A Glimpse into Community Stability of Creeping Bentgrass Fungal Communitites.

Plant-associated microbial communities are intimately involved with plant health and soil processes. Understanding short and long-term microbiome population dynamics may help optimization of biological control agents or utilization of existing plant health-promoting microbiota. In this study, we set out to characterize the fungal community associated with greenhouse-grown creeping bentgrass (Agrostis stolonifera L.) and determine how quickly these communities establish after seeding. Seeds were planted to USGA specifications in a mixture of 85% sand and 15% peat, and samples of foliage and roots were taken at seedling emergence and every 2 months thereafter. Total DNA from soil, foliage, and roots was extracted, and PCR amplicons were generated using fungal ITS primers.
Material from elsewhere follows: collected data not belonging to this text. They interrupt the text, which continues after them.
(** * Pro Calculator ([src/app.js]): a shallow embedding and its properties

    The calculator keeps four module-level variables ([expressionTokens],
    [currentInput], [lastResult], [isError]) and mutates them from event
    handlers.  Numbers are IEEE-754 binary64 values, tokens are strings.

    The development has these parts:
    - [JS]: the parts of the ECMAScript runtime that [app.js] calls
      ([Number], [parseFloat], [toPrecision], [toFixed], [toString], the
      two regular expressions, [slice], ...), over binary64 values taken
      from the Standard Library's [SpecFloat];
    - the functions of [app.js] themselves, state passing over a record
      of the four variables and the two DOM nodes;
    - [Heap]: [evaluateTokens] once more, over a heap of arrays passed by
      reference, to state what it reads and writes;
    - the notions the properties are stated with (the precedence grammar,
      trailing zeros in words, ...), and the properties. *)

From Stdlib Require Import ZArith Bool List String Ascii Lia.
From Stdlib Require Import DecimalString DecimalN.
From Stdlib Require Import Floats.SpecFloat.
From stdpp Require Import base list strings.

Import ListNotations.
Local Open Scope string_scope.
Local Open Scope list_scope.
Local Open Scope Z_scope.

(** ** The ECMAScript runtime used by the program *)

Module JS.

(** *** Numbers: binary64 *)

Definition prec : Z := 53.
Definition emax : Z := 1024.

(** A JavaScript number.  [S754_finite s m e] is [(-1)^s * m * 2^e]. *)
Definition float : Type := spec_float.

Definition valid (x : float) : bool := valid_binary prec emax x.

Definition fadd : float -> float -> float := SFadd prec emax.
Definition fsub : float -> float -> float := SFsub prec emax.
Definition fmul : float -> float -> float := SFmul prec emax.
Definition fdiv : float -> float -> float := SFdiv prec emax.
Definition fneg : float -> float := SFopp.

(** [Number.isFinite] *)
Definition isFinite (x : float) : bool :=
  match x with
  | S754_zero _ | S754_finite _ _ _ => true
  | S754_infinity _ | S754_nan => false
  end.

(** [x === y] on numbers: [+0] and [-0] are equal, [NaN] equals nothing. *)
Definition strict_eq (x y : float) : bool := SFeqb x y.

Definition pos_zero : float := S754_zero false.

(** The number written as the integer literal [z] in the source. *)
Definition of_Z (z : Z) : float := binary_normalize prec emax z 0 false.

(** *** Decimal literals to numbers

    [of_decimal neg d k] is the binary64 value nearest to
    [(-1)^neg * d * 10^k] (ties to even), for [0 <= d]. *)
Definition of_decimal (neg : bool) (d k : Z) : float :=
  match d with
  | Zpos p =>
      match k with
      | Zneg q =>
          let '(mz, ez, lz) :=
            SFdiv_core_binary prec emax (Zpos p) 0 (Zpos (10 ^ q)) 0 in
          binary_round_aux prec emax neg mz ez lz
      | _ => binary_normalize prec emax
               (if neg then - (Zpos p * 10 ^ k) else Zpos p * 10 ^ k) 0 neg
      end
  | _ => S754_zero neg
  end.

(** *** Characters and strings

    A string is a sequence of code units; this model covers the code units
    below 256. *)

Definition code (c : ascii) : Z := Z.of_nat (nat_of_ascii c).

Definition is_digit (c : ascii) : bool := (48 <=? code c) && (code c <=? 57).

Definition digit_val (c : ascii) : Z := code c - 48.

(** [WhiteSpace] and [LineTerminator] code units below 256. *)
Definition is_space (c : ascii) : bool :=
  let n := code c in
  (n =? 9) || (n =? 10) || (n =? 11) || (n =? 12) || (n =? 13)
  || (n =? 32) || (n =? 160).

Fixpoint trim_start (s : string) : string :=
  match s with
  | String c r => if is_space c then trim_start r else s
  | EmptyString => s
  end.

Fixpoint trim_end (s : string) : string :=
  match s with
  | String c r =>
      match trim_end r with
      | EmptyString => if is_space c then EmptyString else String c EmptyString
      | r' => String c r'
      end
  | EmptyString => s
  end.

Definition trim (s : string) : string := trim_end (trim_start s).

(** The longest prefix of decimal digits, and what follows it. *)
Fixpoint span_digits (s : string) : string * string :=
  match s with
  | String c r =>
      if is_digit c
      then let '(d, rest) := span_digits r in (String c d, rest)
      else (EmptyString, s)
  | EmptyString => (EmptyString, EmptyString)
  end.

(** Value of a digit string, most significant digit first, in [base]. *)
Fixpoint digits_value (base : Z) (val : ascii -> Z) (acc : Z) (s : string) : Z :=
  match s with
  | String c r => digits_value base val (acc * base + val c) r
  | EmptyString => acc
  end.

Definition decimal_value (s : string) : Z := digits_value 10 digit_val 0 s.

(** [s.startsWith(p)], returning the remainder on success. *)
Fixpoint strip_prefix (p s : string) : option string :=
  match p, s with
  | EmptyString, _ => Some s
  | String a p', String b s' =>
      if Ascii.eqb a b then strip_prefix p' s' else None
  | String _ _, EmptyString => None
  end.

Definition startsWith (s p : string) : bool :=
  match strip_prefix p s with Some _ => true | None => false end.

(** [s.includes(c)] for a one-character needle. *)
Fixpoint includes (s : string) (c : ascii) : bool :=
  match s with
  | String a r => Ascii.eqb a c || includes r c
  | EmptyString => false
  end.

(** [s.slice(0, -1)]: everything but the last code unit. *)
Fixpoint slice_0_m1 (s : string) : string :=
  match s with
  | String _ EmptyString => EmptyString
  | String c r => String c (slice_0_m1 r)
  | EmptyString => EmptyString
  end.

(** [s.slice(1)] *)
Definition slice_1 (s : string) : string :=
  match s with
  | String _ r => r
  | EmptyString => EmptyString
  end.

(** [a.join(sep)] *)
Fixpoint join (sep : string) (a : list string) : string :=
  match a with
  | [] => ""
  | [x] => x
  | x :: r => x +:+ sep +:+ join sep r
  end.

(** *** [StrDecimalLiteral]

    A parsed literal: infinite, or sign, digits and decimal exponent. *)
Variant literal : Type :=
  | LitInfinity (neg : bool)
  | LitDecimal (neg : bool) (d k : Z).

Definition literal_value (l : literal) : float :=
  match l with
  | LitInfinity neg => S754_infinity neg
  | LitDecimal neg d k => of_decimal neg d k
  end.

(** [ExponentPart], if one starts [s]: its value and what follows. *)
Definition scan_exponent (s : string) : option (Z * string) :=
  match s with
  | String c r =>
      if Ascii.eqb c "e" || Ascii.eqb c "E" then
        let '(neg, r1) :=
          match r with
          | String "-" r' => (true, r')
          | String "+" r' => (false, r')
          | _ => (false, r)
          end in
        match span_digits r1 with
        | (EmptyString, _) => None
        | (ds, rest) =>
            Some (if neg then - decimal_value ds else decimal_value ds, rest)
        end
      else None
  | EmptyString => None
  end.

(** The longest [StrUnsignedDecimalLiteral] that starts [s]. *)
Definition scan_unsigned (neg : bool) (s : string) : option (literal * string) :=
  match strip_prefix "Infinity" s with
  | Some rest => Some (LitInfinity neg, rest)
  | None =>
      let '(ip, r1) := span_digits s in
      let '(fp, r2, dotted) :=
        match r1 with
        | String "." r' => let '(fp, r2) := span_digits r' in (fp, r2, true)
        | _ => (EmptyString, r1, false)
        end in
      match ip, fp with
      | EmptyString, EmptyString => None
      | _, _ =>
          let d := decimal_value (ip +:+ fp) in
          let k := - Z.of_nat (String.length fp) in
          let rest := if dotted then r2 else r1 in
          match scan_exponent rest with
          | Some (e, rest') => Some (LitDecimal neg d (k + e), rest')
          | None => Some (LitDecimal neg d k, rest)
          end
      end
  end.

(** The longest [StrDecimalLiteral] that starts [s]. *)
Definition scan_decimal (s : string) : option (literal * string) :=
  match s with
  | String "-" r => scan_unsigned true r
  | String "+" r => scan_unsigned false r
  | _ => scan_unsigned false s
  end.

(** [NonDecimalIntegerLiteral]: [0x], [0o], [0b] and their capitals. *)
Definition hex_val (c : ascii) : option Z :=
  let n := code c in
  if (48 <=? n) && (n <=? 57) then Some (n - 48)
  else if (97 <=? n) && (n <=? 102) then Some (n - 87)
  else if (65 <=? n) && (n <=? 70) then Some (n - 55)
  else None.

Fixpoint radix_value (base : Z) (acc : Z) (s : string) : option Z :=
  match s with
  | String c r =>
      match hex_val c with
      | Some v => if v <? base then radix_value base (acc * base + v) r else None
      | None => None
      end
  | EmptyString => Some acc
  end.

Definition scan_non_decimal (s : string) : option Z :=
  match s with
  | String "0" (String b (String c r)) =>
      let ds := String c r in
      if Ascii.eqb b "x" || Ascii.eqb b "X" then radix_value 16 0 ds
      else if Ascii.eqb b "o" || Ascii.eqb b "O" then radix_value 8 0 ds
      else if Ascii.eqb b "b" || Ascii.eqb b "B" then radix_value 2 0 ds
      else None
  | _ => None
  end.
Amplicons were sequenced on the Illumina MiSeq next generation sequencing platform, with subsequent data processing and analysis being performed in QIIME and R. After processing the 8.9 x10⁶ sequences, 11,789 de novo operational taxonomic units were identified. Differences between time points and sample source (foliage, roots, and soil) were observed between the fungal communities (P values < 0.05). Shannon and Simpson diversity indices were highest in the soil samples, followed by root and foliar tissue. Additionally, 40 OTUs were detected across all samples, thus compromising a core microbiome within the experiment. These findings help to highlight the diversity of microbial communities that associate with turfgrass ecosystems, even under controlled environments.